»»

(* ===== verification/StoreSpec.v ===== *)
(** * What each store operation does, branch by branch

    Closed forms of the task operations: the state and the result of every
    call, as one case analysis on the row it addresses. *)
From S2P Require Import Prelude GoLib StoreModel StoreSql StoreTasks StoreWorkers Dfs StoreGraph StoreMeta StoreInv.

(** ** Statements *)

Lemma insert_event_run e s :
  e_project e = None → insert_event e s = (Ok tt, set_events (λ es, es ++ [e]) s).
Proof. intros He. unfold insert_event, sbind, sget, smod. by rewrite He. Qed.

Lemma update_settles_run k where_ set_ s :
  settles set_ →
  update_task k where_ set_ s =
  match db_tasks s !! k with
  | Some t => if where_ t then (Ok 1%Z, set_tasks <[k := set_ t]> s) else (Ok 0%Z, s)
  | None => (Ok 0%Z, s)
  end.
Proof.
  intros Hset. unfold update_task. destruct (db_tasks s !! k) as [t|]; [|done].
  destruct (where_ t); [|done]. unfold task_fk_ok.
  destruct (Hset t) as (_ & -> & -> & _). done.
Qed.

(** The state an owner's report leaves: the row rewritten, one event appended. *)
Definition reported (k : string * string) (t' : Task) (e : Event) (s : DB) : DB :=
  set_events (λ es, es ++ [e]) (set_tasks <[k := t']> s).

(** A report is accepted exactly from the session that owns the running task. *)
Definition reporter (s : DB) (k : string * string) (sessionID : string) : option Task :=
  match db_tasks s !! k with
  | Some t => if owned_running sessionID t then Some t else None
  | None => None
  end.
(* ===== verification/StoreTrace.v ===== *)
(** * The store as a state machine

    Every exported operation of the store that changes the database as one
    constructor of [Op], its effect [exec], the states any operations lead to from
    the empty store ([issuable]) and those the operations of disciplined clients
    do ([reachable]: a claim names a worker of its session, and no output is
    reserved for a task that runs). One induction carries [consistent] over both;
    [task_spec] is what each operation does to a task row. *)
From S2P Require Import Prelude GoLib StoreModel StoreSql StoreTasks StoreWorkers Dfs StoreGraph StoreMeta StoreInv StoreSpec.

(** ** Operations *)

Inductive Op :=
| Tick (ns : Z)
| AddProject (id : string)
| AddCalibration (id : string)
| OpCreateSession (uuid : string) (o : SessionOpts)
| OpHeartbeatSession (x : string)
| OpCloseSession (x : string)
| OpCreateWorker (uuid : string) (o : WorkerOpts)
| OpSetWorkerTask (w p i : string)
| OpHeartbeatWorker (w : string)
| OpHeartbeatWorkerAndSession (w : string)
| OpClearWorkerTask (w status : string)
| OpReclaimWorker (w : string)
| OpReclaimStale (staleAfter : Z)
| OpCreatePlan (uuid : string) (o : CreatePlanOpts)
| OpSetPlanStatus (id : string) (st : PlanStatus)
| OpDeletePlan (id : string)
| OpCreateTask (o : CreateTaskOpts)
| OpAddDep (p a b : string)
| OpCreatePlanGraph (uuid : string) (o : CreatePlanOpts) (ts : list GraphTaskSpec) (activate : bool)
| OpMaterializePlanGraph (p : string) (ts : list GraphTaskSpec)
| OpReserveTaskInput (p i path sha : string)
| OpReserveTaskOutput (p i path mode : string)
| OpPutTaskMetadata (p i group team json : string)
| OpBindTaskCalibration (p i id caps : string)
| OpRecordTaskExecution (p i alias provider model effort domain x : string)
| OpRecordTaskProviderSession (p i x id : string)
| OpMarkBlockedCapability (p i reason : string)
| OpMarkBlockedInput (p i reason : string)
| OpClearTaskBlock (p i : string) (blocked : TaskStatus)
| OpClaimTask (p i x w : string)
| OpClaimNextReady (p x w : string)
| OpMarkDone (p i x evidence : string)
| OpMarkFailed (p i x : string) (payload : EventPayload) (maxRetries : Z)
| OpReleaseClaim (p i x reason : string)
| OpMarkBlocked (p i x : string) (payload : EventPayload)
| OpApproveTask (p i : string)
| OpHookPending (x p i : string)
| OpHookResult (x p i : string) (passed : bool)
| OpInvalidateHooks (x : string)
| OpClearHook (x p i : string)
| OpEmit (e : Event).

««
»»

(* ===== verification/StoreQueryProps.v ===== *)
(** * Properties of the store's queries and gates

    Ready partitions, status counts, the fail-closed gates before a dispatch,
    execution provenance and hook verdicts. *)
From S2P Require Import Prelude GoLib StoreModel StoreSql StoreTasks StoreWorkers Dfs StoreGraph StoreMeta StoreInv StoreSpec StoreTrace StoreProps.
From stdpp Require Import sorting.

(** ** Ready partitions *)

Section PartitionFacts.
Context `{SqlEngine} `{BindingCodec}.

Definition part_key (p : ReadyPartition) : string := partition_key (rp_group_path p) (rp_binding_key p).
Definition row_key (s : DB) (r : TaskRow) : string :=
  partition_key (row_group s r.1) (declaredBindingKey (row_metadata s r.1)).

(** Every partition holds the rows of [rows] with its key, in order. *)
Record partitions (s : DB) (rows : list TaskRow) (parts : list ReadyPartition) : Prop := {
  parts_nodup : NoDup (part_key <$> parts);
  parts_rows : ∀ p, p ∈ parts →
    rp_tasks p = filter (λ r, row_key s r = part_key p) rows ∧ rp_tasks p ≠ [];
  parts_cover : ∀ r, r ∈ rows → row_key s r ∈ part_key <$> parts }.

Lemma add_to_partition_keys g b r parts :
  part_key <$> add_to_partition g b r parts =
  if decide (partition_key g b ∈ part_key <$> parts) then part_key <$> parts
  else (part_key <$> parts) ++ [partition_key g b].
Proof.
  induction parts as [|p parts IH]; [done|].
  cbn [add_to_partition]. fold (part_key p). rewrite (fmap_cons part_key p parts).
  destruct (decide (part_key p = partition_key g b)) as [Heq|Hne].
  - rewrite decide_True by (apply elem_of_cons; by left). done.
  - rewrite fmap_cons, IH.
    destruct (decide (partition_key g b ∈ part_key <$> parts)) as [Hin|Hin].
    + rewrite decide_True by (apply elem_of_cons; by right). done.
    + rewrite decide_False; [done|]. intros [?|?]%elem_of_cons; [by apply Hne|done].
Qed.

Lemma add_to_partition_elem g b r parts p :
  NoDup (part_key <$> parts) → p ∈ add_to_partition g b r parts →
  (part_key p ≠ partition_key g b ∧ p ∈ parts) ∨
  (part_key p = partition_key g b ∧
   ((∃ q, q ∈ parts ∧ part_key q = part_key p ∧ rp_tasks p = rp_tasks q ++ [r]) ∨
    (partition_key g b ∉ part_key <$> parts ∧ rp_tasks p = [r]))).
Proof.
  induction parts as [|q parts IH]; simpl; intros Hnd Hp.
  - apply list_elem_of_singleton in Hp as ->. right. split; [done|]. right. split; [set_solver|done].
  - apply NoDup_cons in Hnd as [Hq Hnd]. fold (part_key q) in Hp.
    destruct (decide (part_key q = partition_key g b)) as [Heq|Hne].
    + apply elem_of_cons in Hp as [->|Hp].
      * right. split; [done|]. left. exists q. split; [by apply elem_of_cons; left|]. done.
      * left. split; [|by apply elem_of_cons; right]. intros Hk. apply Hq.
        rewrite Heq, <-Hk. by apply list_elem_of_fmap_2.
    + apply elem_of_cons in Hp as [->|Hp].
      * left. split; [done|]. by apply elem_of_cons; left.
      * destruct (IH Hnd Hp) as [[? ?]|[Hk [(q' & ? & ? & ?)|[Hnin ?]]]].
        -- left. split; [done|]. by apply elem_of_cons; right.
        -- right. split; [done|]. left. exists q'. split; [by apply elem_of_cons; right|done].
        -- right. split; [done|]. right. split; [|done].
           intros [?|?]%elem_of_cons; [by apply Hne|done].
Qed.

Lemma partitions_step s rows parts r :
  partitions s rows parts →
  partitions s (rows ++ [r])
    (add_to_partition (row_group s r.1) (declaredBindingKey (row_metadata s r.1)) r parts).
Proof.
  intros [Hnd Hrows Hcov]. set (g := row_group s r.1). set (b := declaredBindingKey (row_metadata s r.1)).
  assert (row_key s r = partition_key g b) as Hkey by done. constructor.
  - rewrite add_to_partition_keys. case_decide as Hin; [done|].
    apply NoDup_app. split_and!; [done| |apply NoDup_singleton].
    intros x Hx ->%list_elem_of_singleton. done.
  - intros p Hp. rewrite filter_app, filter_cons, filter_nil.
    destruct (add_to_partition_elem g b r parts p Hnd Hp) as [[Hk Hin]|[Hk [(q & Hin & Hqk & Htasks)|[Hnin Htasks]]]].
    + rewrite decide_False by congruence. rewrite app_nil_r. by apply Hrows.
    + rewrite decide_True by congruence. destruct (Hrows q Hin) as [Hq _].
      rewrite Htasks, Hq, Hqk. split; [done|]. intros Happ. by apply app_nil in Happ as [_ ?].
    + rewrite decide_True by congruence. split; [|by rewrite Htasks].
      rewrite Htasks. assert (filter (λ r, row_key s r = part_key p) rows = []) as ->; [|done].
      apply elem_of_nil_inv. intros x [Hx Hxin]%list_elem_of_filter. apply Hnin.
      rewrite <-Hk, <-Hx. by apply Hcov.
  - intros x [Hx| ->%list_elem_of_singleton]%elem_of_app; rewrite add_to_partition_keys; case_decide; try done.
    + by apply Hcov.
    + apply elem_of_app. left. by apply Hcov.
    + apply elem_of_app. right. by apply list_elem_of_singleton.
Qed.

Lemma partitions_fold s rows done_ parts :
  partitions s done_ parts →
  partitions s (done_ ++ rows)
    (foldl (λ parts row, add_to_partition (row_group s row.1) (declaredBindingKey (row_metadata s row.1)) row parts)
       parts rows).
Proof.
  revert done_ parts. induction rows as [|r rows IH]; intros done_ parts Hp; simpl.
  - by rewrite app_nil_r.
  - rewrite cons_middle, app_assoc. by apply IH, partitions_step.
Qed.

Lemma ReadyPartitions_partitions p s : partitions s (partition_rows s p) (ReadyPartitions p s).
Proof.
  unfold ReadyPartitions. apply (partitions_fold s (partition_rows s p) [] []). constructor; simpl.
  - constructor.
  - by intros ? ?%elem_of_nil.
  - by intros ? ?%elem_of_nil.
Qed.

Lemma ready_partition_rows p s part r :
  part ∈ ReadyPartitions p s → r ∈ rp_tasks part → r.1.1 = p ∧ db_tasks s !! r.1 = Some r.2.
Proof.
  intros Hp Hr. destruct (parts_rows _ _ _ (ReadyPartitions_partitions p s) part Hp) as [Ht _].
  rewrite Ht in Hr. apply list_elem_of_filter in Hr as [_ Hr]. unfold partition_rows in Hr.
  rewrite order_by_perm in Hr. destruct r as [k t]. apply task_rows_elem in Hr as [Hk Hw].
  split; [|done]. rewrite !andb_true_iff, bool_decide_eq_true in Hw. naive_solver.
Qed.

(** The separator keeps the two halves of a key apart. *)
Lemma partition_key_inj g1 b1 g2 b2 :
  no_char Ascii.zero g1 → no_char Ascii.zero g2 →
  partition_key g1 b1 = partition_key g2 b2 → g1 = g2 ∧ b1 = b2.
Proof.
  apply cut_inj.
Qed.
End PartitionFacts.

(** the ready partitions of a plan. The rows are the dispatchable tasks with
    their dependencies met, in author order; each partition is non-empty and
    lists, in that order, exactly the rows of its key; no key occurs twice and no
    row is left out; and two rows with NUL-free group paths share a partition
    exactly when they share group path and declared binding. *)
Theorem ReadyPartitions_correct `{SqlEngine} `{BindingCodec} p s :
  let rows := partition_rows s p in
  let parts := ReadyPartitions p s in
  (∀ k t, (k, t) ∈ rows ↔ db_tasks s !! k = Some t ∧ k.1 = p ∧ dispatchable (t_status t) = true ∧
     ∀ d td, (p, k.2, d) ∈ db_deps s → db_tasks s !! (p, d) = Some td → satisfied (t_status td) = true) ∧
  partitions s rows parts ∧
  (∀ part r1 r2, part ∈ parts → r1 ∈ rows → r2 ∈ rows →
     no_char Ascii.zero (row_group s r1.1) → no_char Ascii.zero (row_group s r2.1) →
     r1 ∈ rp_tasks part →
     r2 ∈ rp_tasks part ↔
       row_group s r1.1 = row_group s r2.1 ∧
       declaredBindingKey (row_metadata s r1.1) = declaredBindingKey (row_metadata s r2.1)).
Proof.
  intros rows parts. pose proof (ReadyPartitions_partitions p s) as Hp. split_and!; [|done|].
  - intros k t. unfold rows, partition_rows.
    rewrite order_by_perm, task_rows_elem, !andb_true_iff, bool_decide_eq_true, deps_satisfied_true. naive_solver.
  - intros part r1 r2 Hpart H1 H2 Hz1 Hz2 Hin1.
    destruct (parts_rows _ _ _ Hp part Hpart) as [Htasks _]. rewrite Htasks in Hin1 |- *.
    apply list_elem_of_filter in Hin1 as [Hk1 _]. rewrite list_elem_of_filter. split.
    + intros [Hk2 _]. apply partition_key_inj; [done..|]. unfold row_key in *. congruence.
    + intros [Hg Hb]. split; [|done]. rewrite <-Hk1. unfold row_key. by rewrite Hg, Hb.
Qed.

««

- [Exercise directions]: Will you return exactly the lines above from the one with "unfold ReadyPartitions. apply" down to the one with "Lemma ready_partition_rows p", counting both as part of the range?

- [Reply]:
  unfold ReadyPartitions. apply (partitions_fold s (partition_rows s p) [] []). constructor; simpl.
  - constructor.
  - by intros ? ?%elem_of_nil.
  - by intros ? ?%elem_of_nil.
Qed.

Lemma ready_partition_rows p s part r :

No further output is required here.